In it, Fauske updated the city on the project, which included changes to the project scope. Originally introduced as a 24-inch diameter line capable of delivering 500 million cubic feet of natural gas to cities along the line -- which include population centers like the Mat-Su, Fairbanks and Anchorage -- the new scope of the projects ups that to 36-inch diameter with a max 1,480 psi operating pressure. That's down from an original estimate of 2,500 psi.
That lower pressure should make it easier for other communities to tie into the line, Fauske said. It will also create less need for increased infrastructure to pressurize the gas as it moves down the line.
"Many live up here because there aren't many people, but that's the problem in building (large, expensive projects)," Fauske told the task force. "There aren't many people."
When asked about possible export opportunities by members of the task force, Fauske reminded them that he was bound by law to bring a pipeline capable of delivering 500 million cubic feet a day -- tiny in terms of what larger markets would be interested in.

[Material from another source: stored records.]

(** X10: the loop [inputCount -= v] is safe against overflow: for an
    [inputCount] that is an [int64], it ends at zero exactly when the
    tallies add up to [inputCount] in [int64] arithmetic, whatever the
    intermediate differences wrap to, and the result does not depend on
    the order of the tallies. *)
Theorem tally_loop_wraps_safely a l1 l2 :
  Int64.in_range a -> l1 ≡ₚ l2 ->
  Int64.sub_all a l1 = Int64.sub_all a l2 /\
  (Int64.sub_all a l1 = 0%Z <-> Int64.sum l1 = a) /\
  Int64.in_range (Int64.sub_all a l1).
Proof.
  intros Ha Hp. split; [|split].
  - rewrite !sub_all_total by done. by rewrite (total_perm _ _ Hp).
  - by apply sub_all_zero.
  - rewrite sub_all_total by done. apply wrap_range.
Qed.

Lemma tally_loop_wraps_safely_witness :
  Int64.in_range Int64.min_int /\
  [1%Z; Int64.max_int] ≡ₚ [Int64.max_int; 1%Z] /\
  Int64.sub_all Int64.min_int [1%Z; Int64.max_int] = 0%Z.
Proof.
  assert (Ha : Int64.in_range Int64.min_int) by (vm_compute; split; discriminate).
  assert (Hp : [1%Z; Int64.max_int] ≡ₚ [Int64.max_int; 1%Z]) by apply Permutation_swap.
  split; [exact Ha|]. split; [exact Hp|].
  destruct (tally_loop_wraps_safely _ _ _ Ha Hp) as (_ & H & _).
  apply H. reflexivity.
Defined.

(** X11: the loop of [main] keeps its accumulators in step with what it
    has received: whenever [main] is not between a receive and the two
    additions, [count] is the number of values received and [sum] is
    their sum, both as [int64]. *)
Theorem aggregator_running_totals n tr s :
  reach n tr s -> (forall v, mn s <> MAcc v) ->
  count s = Int64.wrap (Z.of_nat (length (received tr))) /\
  sum s = Int64.sum (received tr).
Proof.
  intros Hr Hm. pose proof (reach_ledger _ _ _ Hr) as Hlg.
  assert (Hp : pending s = []).
  { unfold pending. destruct (mn s) eqn:E; try done. by destruct (Hm v). }
  rewrite (lg_acc_count _ _ _ Hlg), (lg_acc_sum _ _ _ Hlg), Hp, sum_total.
  simpl. by rewrite !Z.sub_0_r.
Qed.

Lemma aggregator_running_totals_witness :
  reach 2 demo_trace demo_state /\
  (forall v, mn demo_state <> MAcc v) /\
  received demo_trace = [2%Z; 1%Z] /\
  count demo_state = 2%Z /\ sum demo_state = 3%Z.
Proof.
  assert (Hm : forall v, mn demo_state <> MAcc v)
    by (intros v; vm_compute; discriminate).
  split; [exact demo_reach|]. split; [exact Hm|]. split; [reflexivity|].
  destruct (aggregator_running_totals 2 _ _ demo_reach Hm) as (H1 & H2).
  split; [exact H1|exact H2].
Defined.

(** X12: the goroutines are started in the order of the source: a
    worker runs only when [Generator] has been started, the workers are
    started in the order of their indices, a collector runs only when
    every worker has been started, and the goroutine that closes [chOut]
    only when every collector has been. *)
Theorem goroutines_start_in_order n tr s k ln :
  reach n tr s -> lanes s !! k = Some ln ->
  (wk ln <> None -> gen s <> None) /\
  (wk ln <> None ->
   forall k' ln', (k' <= k)%nat -> lanes s !! k' = Some ln' -> wk ln' <> None) /\
  (col ln <> None ->
   forall k' ln', lanes s !! k' = Some ln' -> wk ln' <> None) /\
  (closer s <> None -> col ln <> None).
Proof.
  intros Hr Hk. pose proof (reach_skeleton _ _ _ Hr) as Hsk.
  pose proof (lookup_lt_Some _ _ _ Hk) as Hlt. rewrite (sk_len _ _ Hsk) in Hlt.
  destruct (sk_lane _ _ Hsk _ _ Hk) as [Hw Hc _ _ _].
  pose proof (sk_gen _ _ Hsk) as Hg. pose proof (sk_closer _ _ Hsk) as Hcl.
  pose proof (sk_mn _ _ Hsk) as Hmn.
  repeat split.
  - intros Hwk Hgen. apply Hg in Hgen. apply Hwk, Hw. rewrite Hgen. simpl. lia.
  - intros Hwk k' ln' Hle Hk' Hn'.
    destruct (sk_lane _ _ Hsk _ _ Hk') as [Hw' _ _ _ _].
    apply Hwk, Hw. apply Hw' in Hn'. lia.
  - intros Hcol k' ln' Hk' Hn'.
    destruct (sk_lane _ _ Hsk _ _ Hk') as [Hw' _ _ _ _].
    pose proof (lookup_lt_Some _ _ _ Hk') as Hlt'.
    rewrite (sk_len _ _ Hsk) in Hlt'.
    apply Hw' in Hn'. apply Hcol, Hc.
    destruct (mn s); simpl in *; lia.
  - intros Hclo Hcol. apply Hc in Hcol. apply Hclo, Hcl.
    destruct (mn s); simpl in *; try done; lia.
Qed.

Lemma goroutines_start_in_order_witness :
  reach 2 demo_trace demo_state /\
  gen demo_state <> None /\ closer demo_state <> None.
Proof.
  assert (Hk : lanes demo_state !! 0%nat =
               Some (Lane (Some WDone) true (Some CDone) 1)) by reflexivity.
  split; [exact demo_reach|].
  destruct (goroutines_start_in_order 2 _ _ _ _ demo_reach Hk) as (H & _).
  split; [apply H; discriminate|discriminate].
Defined.

(** X13: no value is duplicated: as long as the values fit an [int64],
    the values [main] has received and the values on their way are all
    different, and each is one of [1], ..., [m] for the number [m] of
    values sent. *)
Theorem values_arrive_once n tr s :
  reach n tr s ->
  (Z.of_nat (length (Pipeline.sent tr)) <= Int64.max_int)%Z ->
  NoDup (received tr ++ in_flight s) /\
  forall v, v ∈ received tr ++ in_flight s ->
    (1 <= v <= Z.of_nat (length (Pipeline.sent tr)))%Z.
Proof.
  intros Hr Hmax. pose proof (reach_ledger _ _ _ Hr) as Hlg.
  pose proof (flow_perm _ _ _ Hlg) as Hp.
  pose proof (sent_rounds_tr _ _ _ Hlg) as Hs.
  rewrite values_exact in Hs by done.
  split.
  - rewrite <- Hp, Hs. apply NoDup_fmap_2; [intros x y; apply Nat2Z.inj|apply NoDup_seq].
  - intros v Hv. rewrite <- Hp, Hs in Hv.
    apply list_elem_of_fmap in Hv as (i & -> & Hi%elem_of_seq). lia.
Qed.

Lemma values_arrive_once_witness :
  reach 2 demo_trace demo_state /\
  (Z.of_nat (length (Pipeline.sent demo_trace)) <= Int64.max_int)%Z /\
  NoDup (received demo_trace ++ in_flight demo_state).
Proof.
  assert (Hmax : (Z.of_nat (length (Pipeline.sent demo_trace)) <= Int64.max_int)%Z)
    by (vm_compute; discriminate).
  split; [exact demo_reach|]. split; [exact Hmax|].
  destruct (values_arrive_once 2 _ _ demo_reach Hmax) as (H & _).
  exact H.
Defined.

Lemma wind_down_step n s a s' e :
  (gen s = Some GClosing \/ gen s = Some GDone -> cancelled s = true) ->
  step n a s = Some (s', e) ->
  gen s' = Some GClosing \/ gen s' = Some GDone -> cancelled s' = true.
Proof.
  intros Hp Hstep. step_inv Hstep; simpl; norm; try done.
  all: try (intros [?|?]; simplify_eq; try done).
  all: try (apply Hp; auto; fail).
  all: try (by destruct (cancelled s)).
Qed.

Lemma reach_wind_down n tr s :
  reach n tr s ->
  gen s = Some GClosing \/ gen s = Some GDone -> cancelled s = true.
Proof.
  induction 1 as [|tr s a s' e Hr IH Hstep].
  - by intros [?|?].
  - by eapply wind_down_step.
Qed.

(** X14: [main] reads the shared variables only after their writers
    have finished: when it has left its loop, [Generator], every worker,
    every collector and the goroutine that closes [chOut] have returned,
    and no step but one of [main] (or the timer) is possible. *)
Theorem main_reads_after_writers n tr s :
  (0 < n)%nat -> reach n tr s -> drained (mn s) ->
  gen s = Some GDone /\ closer s = Some ClDone /\
  (forall k ln, lanes s !! k = Some ln ->
     wk ln = Some WDone /\ col ln = Some CDone) /\
  forall a s' e, step n a s = Some (s', e) -> a = AMain \/ a = ATimer.
Proof.
  intros Hn Hr Hd. pose proof (reach_skeleton _ _ _ Hr) as Hsk.
  destruct (drained_quiet _ _ Hn Hsk Hd) as (Hg & Hi & Hc & Hb & Hp & Hcb & Hq).
  assert (Hcl : closer s = Some ClDone) by (by apply (sk_res _ _ Hsk)).
  split; [done|]. split; [done|]. split.
  { intros k ln Hk. by destruct (Hq _ _ Hk) as (? & ? & _). }
  intros a s' e Hstep. unfold step in Hstep.
  destruct (halted s); [done|].
  destruct a as [| |k|k| |]; auto; exfalso.
  - unfold step_gen in Hstep. by rewrite Hg in Hstep.
  - unfold step_worker in Hstep.
    destruct (lanes s !! k) as [ln|] eqn:Hk; [|done].
    destruct (Hq _ _ Hk) as (Hw & _). simpl in Hstep. by rewrite Hw in Hstep.
  - unfold step_collector in Hstep.
    destruct (lanes s !! k) as [ln|] eqn:Hk; [|done].
    destruct (Hq _ _ Hk) as (_ & Hco & _). simpl in Hstep.
    by rewrite Hco in Hstep.
  - unfold step_closer in Hstep. by rewrite Hcl in Hstep.
Qed.

Lemma main_reads_after_writers_witness :
  (0 < 2)%nat /\ reach 2 demo_trace demo_state /\ drained (mn demo_state) /\
  gen demo_state = Some GDone /\ closer demo_state = Some ClDone.
Proof.
  assert (Hn : (0 < 2)%nat) by lia.
  assert (Hd : drained (mn demo_state)) by exact I.
  split; [exact Hn|]. split; [exact demo_reach|]. split; [exact Hd|].
  destruct (main_reads_after_writers 2 _ _ Hn demo_reach Hd) as (H1 & H2 & _).
  split; [exact H1|exact H2].
Defined.

(** X15: nothing shuts down before the deadline: as long as it has not
    passed, [Generator] has not left its loop, no channel is closed, no
    collector has finished and [main] is not past its loop. *)
Theorem runs_until_deadline n tr s :
  (0 < n)%nat -> reach n tr s -> cancelled s = false ->
  gen s <> Some GClosing /\ gen s <> Some GDone /\
  in_closed s = false /\ res_closed s = false /\ ~ drained (mn s) /\
  forall k ln, lanes s !! k = Some ln ->
    out_closed ln = false /\ wk ln <> Some WDone /\
    col ln <> Some CExit /\ col ln <> Some CDone.
Proof.
  intros Hn Hr Hc. pose proof (reach_skeleton _ _ _ Hr) as Hsk.
  pose proof (reach_wind_down _ _ _ Hr) as Hw.
  assert (H1 : gen s <> Some GClosing).
  { intros E. rewrite Hw in Hc; [done|by left]. }
  assert (H2 : gen s <> Some GDone).
  { intros E. rewrite Hw in Hc; [done|by right]. }
  assert (H3 : in_closed s = false).
  { apply not_true_is_false. intros E. by apply (sk_in _ _ Hsk) in E. }
  assert (H4 : res_closed s = false).
  { apply not_true_is_false. intros E.
    destruct (lookup_lt_is_Some_2 (lanes s) O) as [ln Hl].
    { by rewrite (sk_len _ _ Hsk). }
    destruct (closed_quiet _ _ Hsk E _ _ Hl) as (_ & _ & _ & Hi & _).
    congruence. }
  assert (H5 : ~ drained (mn s)).
  { intros Hd. apply (sk_drained _ _ Hsk) in Hd. congruence. }
  repeat (split; [done|]).
  intros k ln Hk. destruct (sk_lane _ _ Hsk _ _ Hk) as [_ _ Hout Heof Hexit].
  assert (H6 : wk ln <> Some WDone).
  { intros E. rewrite Heof in H3; [done|by right]. }
  assert (H7 : out_closed ln = false).
  { apply not_true_is_false. intros E. by apply Hout in E. }
  repeat split; try done.
  - intros E. rewrite Hexit in H7; [done|by left].
  - intros E. rewrite Hexit in H7; [done|by right].
Qed.

Lemma runs_until_deadline_witness :
  (0 < 5)%nat /\ reach 5 [] (steady 0) /\ cancelled (steady 0) = false /\
  in_closed (steady 0) = false /\ res_closed (steady 0) = false.
Proof.
  assert (Hn : (0 < 5)%nat) by lia.
  assert (Hr : reach 5 [] (steady 0)).
  { apply (exec_init_reach 5 setup). vm_compute. reflexivity. }
  assert (Hc : cancelled (steady 0) = false) by reflexivity.
  split; [exact Hn|]. split; [exact Hr|]. split; [exact Hc|].
  destruct (runs_until_deadline 5 _ _ Hn Hr Hc) as (_ & _ & H3 & H4 & _).
  split; [exact H3|exact H4].
Defined.

(** ** Time *)

Lemma getters_app t1 t2 : getters (t1 ++ t2) = getters t1 ++ getters t2.
Proof. apply omap_app. Qed.
Lemma getters_fatal l : getters (EvFatal <$> l) = [].
Proof. by induction l. Qed.

#[export] Hint Rewrite getters_app getters_fatal : trace.

Lemma wake_of_insert k wake x :
  (k < length wake)%nat -> wake_of k (<[k := x]> wake) = x.
Proof. intros Hk. unfold wake_of. by rewrite list_lookup_insert_eq. Qed.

But with that in mind, the line could be designed to carry even more -- up to a potential 1.8 billion cubic feet each day -- opening up possible export opportunities.
Fauske also laid out the project's timeline to the task force. The goal? Bring the project to "open season" by the first quarter of 2015. Open season is the process in which project sponsors propose key terms and parameters for a potential pipeline to prospective customers and solicit bids for contracting on the project.

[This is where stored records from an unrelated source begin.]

(** * Order-book depth and statistics of [altcoin_visualizer.py]

    A shallow embedding of the computational parts of
    [AltcoinRatioVisualizer]: the running cumulative sums and the summary
    figures of [create_orderbook_depth_chart] (repeated verbatim in
    [create_combined_chart]), and the guards of [add_footprint_markers] and
    [add_order_flow_profile].

    Numbers.  Prices, quantities and times are Python numbers.  They are
    modelled as exact rationals ([Qc], canonical fractions with Leibniz
    equality); Python integers are the rationals of denominator one.
    Rounding of binary floating point is outside this model, except where
    a statement is about floats: there the loop is given over binary64
    numbers.  Times are rationals counting minutes. *)

From Stdlib Require Import QArith Qcanon PrimFloat.
From stdpp Require Import base option list numbers strings gmap.

Local Open Scope Qc_scope.

(** Decides a closed proposition by evaluating its decision procedure. *)
Ltac by_eval := apply (bool_decide_unpack _); vm_compute; exact I.

(** ** Exceptions and results *)

(** The exceptions the modelled statements can raise.  [InvalidInput] is the
    error kind the specification names; no statement of the source raises
    it. *)
Inductive exn : Type :=
  | ZeroDivisionError
  | IndexError
  | KeyError (key : string)
  | TypeError
  | InvalidInput.

Inductive result (A : Type) : Type :=
  | Ok (a : A)
  | Raise (e : exn).
Arguments Ok {A} a.
Arguments Raise {A} e.

(** Sequencing, with stdpp's [x ← r; k] notation: the first exception
    raised ends the computation. *)
#[global] Instance result_ret : MRet result := λ A a, Ok a.
#[global] Instance result_bind : MBind result := λ A B k r,
  match r with
  | Ok a => k a
  | Raise e => Raise e
  end.

#[global] Instance exn_eq_dec : EqDecision exn.
Proof. solve_decision. Defined.

#[global] Instance result_eq_dec {A} `{EqDecision A} : EqDecision (result A).
Proof. solve_decision. Defined.

(** ** Python primitives *)

(** [q n] is the Python integer [n]. *)
Definition q (n : Z) : Qc := Qc_of_Z n.

(** [a / b]: true division, raising on a zero divisor. *)
Definition py_truediv (a b : Qc) : result Qc :=
  if decide (b = 0) then Raise ZeroDivisionError else Ok (a / b).

(** [sum(xs)]: additions from the left, starting at [0]. *)
Definition py_sum (xs : list Qc) : Qc := foldl Qcplus 0 xs.

(** Truth value of a list: empty lists are falsy. *)
Definition list_truthy {A} (l : list A) : bool :=
  match l with
  | [] => false
  | _ :: _ => true
  end.

(** ** Order-book levels *)

(** A level is a [[price, qty]] pair. *)
Abbreviation level := (Qc * Qc)%type.

(** [[price for price, _ in levels]] *)
Definition prices (levels : list level) : list Qc := levels.*1.

(** [[qty for _, qty in levels]] *)
Definition volumes (levels : list level) : list Qc := levels.*2.

(** [levels[0][0]] *)
Definition best_price (levels : list level) : result Qc :=
  match levels with
  | [] => Raise IndexError
  | (price, _) :: _ => Ok price
  end.

(** The two sides of a small book, [[[100, 2], [99, 3]]] and
    [[[101, 1], [102, 4]]], used as concrete input below. *)
Definition example_bids : list level := [(q 100, q 2); (q 99, q 3)].
Definition example_asks : list level := [(q 101, q 1); (q 102, q 4)].

(** ** The cumulative-volume loop

<<
    bid_cumulative = []
    cumsum = 0
    for vol in bid_volumes:
        cumsum += vol
        bid_cumulative.append(cumsum)
>>
    [cumulative_loop] is the loop with its two variables as accumulators:
    one iteration adds [vol] to [cumsum] and appends the new [cumsum]. *)
Fixpoint cumulative_loop (cumsum : Qc) (acc : list Qc) (vols : list Qc)
  : Qc * list Qc :=
  match vols with
  | [] => (cumsum, acc)
  | vol :: rest =>
      let cumsum' := cumsum + vol in
      cumulative_loop cumsum' (acc ++ [cumsum']) rest
  end.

Under the current proposed timeline, construction on the gasline would begin in early 2017, with the first gas available in 2020.
Concerns remain
Members of the task force still voiced some concerns over the project as a whole. Judy Brady, former Department of Natural Resources commissioner and longtime executive director of the Alaska Oil and Gas Association, noted that residents have been hearing about a proposed pipeline for the last 50 years. In her time in Alaska, she's been around seven serious proposals. With that in mind, she asked why Fauske thinks the current version of the pipeline will move forward.
"What's changed is the free lunch," he told her, noting that all previous efforts to build the line fell to the large oil companies. If they didn't want to play along, there was nothing Alaska could do. Under the current structure, even if the large-diameter gas line doesn't get built, this one will still happen.
"We're moving forward, no matter what," he said. "We don't want our largest cities to crumble."
It's that sense of pressure that has Anchorage Mayor Dan Sullivan optimistic.
"I think his project keeps pressure on the bigger project because they know there's a backup plan," Sullivan said. "Hopefully the big producers and TransCanada and the AGIA project feel a sense of urgency to get their project moving, or else we have a backup."